◆ What is needed
From the records below, extract only the lines running from the line with "(** [sqrtf] stands" to the line with "arrays are total", both lines included, reproducing them exactly.

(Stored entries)
====

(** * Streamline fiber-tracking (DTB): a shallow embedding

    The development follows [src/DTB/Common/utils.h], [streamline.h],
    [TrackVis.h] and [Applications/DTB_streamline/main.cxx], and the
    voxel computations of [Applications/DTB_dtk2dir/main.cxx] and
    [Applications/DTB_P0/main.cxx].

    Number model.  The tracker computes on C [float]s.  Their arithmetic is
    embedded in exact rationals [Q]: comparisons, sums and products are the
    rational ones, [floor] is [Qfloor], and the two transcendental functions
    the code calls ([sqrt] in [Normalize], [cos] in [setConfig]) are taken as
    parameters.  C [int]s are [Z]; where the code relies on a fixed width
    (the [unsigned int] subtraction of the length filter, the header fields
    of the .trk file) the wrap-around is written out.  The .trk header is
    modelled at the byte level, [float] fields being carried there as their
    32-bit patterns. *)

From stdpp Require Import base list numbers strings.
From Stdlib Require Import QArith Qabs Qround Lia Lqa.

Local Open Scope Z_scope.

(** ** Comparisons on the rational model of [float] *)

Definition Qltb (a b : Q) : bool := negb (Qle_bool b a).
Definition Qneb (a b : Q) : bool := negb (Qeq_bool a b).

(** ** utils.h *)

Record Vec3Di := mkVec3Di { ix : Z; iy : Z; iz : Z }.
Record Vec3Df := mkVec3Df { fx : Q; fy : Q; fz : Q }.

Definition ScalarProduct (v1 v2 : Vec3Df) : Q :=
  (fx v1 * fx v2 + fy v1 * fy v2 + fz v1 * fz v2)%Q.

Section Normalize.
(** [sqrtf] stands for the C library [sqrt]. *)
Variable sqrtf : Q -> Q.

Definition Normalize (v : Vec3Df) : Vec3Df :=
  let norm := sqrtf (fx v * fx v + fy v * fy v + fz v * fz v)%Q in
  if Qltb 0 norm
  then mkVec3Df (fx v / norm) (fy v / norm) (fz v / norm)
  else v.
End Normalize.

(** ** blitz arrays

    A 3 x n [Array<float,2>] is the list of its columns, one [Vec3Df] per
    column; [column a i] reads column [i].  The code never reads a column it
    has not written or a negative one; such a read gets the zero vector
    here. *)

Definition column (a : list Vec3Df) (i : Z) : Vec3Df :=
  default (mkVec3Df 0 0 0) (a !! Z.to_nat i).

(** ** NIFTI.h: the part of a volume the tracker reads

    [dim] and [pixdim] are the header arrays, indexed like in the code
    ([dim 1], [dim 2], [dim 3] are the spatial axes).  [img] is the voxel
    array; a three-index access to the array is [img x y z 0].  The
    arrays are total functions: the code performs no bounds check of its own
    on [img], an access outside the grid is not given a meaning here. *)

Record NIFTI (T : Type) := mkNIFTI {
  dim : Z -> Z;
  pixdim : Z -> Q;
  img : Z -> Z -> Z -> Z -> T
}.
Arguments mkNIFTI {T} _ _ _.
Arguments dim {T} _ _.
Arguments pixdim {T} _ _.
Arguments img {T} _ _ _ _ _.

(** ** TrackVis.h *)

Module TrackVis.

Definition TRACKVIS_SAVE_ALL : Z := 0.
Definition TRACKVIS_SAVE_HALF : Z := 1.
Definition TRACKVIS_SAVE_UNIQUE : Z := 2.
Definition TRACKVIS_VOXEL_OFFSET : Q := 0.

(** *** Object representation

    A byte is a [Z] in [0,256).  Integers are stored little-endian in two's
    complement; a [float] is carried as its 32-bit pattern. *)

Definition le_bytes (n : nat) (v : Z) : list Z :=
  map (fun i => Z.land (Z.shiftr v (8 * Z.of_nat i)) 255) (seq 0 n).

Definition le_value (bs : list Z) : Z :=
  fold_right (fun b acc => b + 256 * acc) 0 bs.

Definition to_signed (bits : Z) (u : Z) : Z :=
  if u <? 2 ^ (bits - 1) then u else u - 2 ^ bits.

====

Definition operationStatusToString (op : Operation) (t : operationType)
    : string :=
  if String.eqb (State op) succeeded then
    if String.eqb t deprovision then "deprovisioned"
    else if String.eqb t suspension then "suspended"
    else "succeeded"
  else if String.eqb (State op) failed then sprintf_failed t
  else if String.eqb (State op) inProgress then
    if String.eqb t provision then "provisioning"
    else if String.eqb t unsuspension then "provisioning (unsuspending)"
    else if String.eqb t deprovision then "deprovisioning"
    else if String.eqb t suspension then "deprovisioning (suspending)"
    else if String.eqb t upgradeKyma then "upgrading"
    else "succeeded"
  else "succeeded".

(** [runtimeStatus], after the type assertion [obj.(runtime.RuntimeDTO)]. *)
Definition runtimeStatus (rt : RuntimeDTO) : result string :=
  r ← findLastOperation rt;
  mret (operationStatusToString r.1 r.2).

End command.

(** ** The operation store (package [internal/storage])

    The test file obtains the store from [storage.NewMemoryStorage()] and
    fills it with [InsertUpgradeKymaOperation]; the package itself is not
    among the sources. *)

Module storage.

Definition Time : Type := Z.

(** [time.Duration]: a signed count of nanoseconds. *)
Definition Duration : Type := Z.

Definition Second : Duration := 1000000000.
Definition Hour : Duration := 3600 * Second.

====

◆ Finished task
(** [sqrtf] stands for the C library [sqrt]. *)
Variable sqrtf : Q -> Q.

Definition Normalize (v : Vec3Df) : Vec3Df :=
  let norm := sqrtf (fx v * fx v + fy v * fy v + fz v * fz v)%Q in
  if Qltb 0 norm
  then mkVec3Df (fx v / norm) (fy v / norm) (fz v / norm)
  else v.
End Normalize.

(** ** blitz arrays

    A 3 x n [Array<float,2>] is the list of its columns, one [Vec3Df] per
    column; [column a i] reads column [i].  The code never reads a column it
    has not written or a negative one; such a read gets the zero vector
    here. *)

Definition column (a : list Vec3Df) (i : Z) : Vec3Df :=
  default (mkVec3Df 0 0 0) (a !! Z.to_nat i).

(** ** NIFTI.h: the part of a volume the tracker reads

    [dim] and [pixdim] are the header arrays, indexed like in the code
    ([dim 1], [dim 2], [dim 3] are the spatial axes).  [img] is the voxel
    array; a three-index access to the array is [img x y z 0].  The
    arrays are total functions: the code performs no bounds check of its own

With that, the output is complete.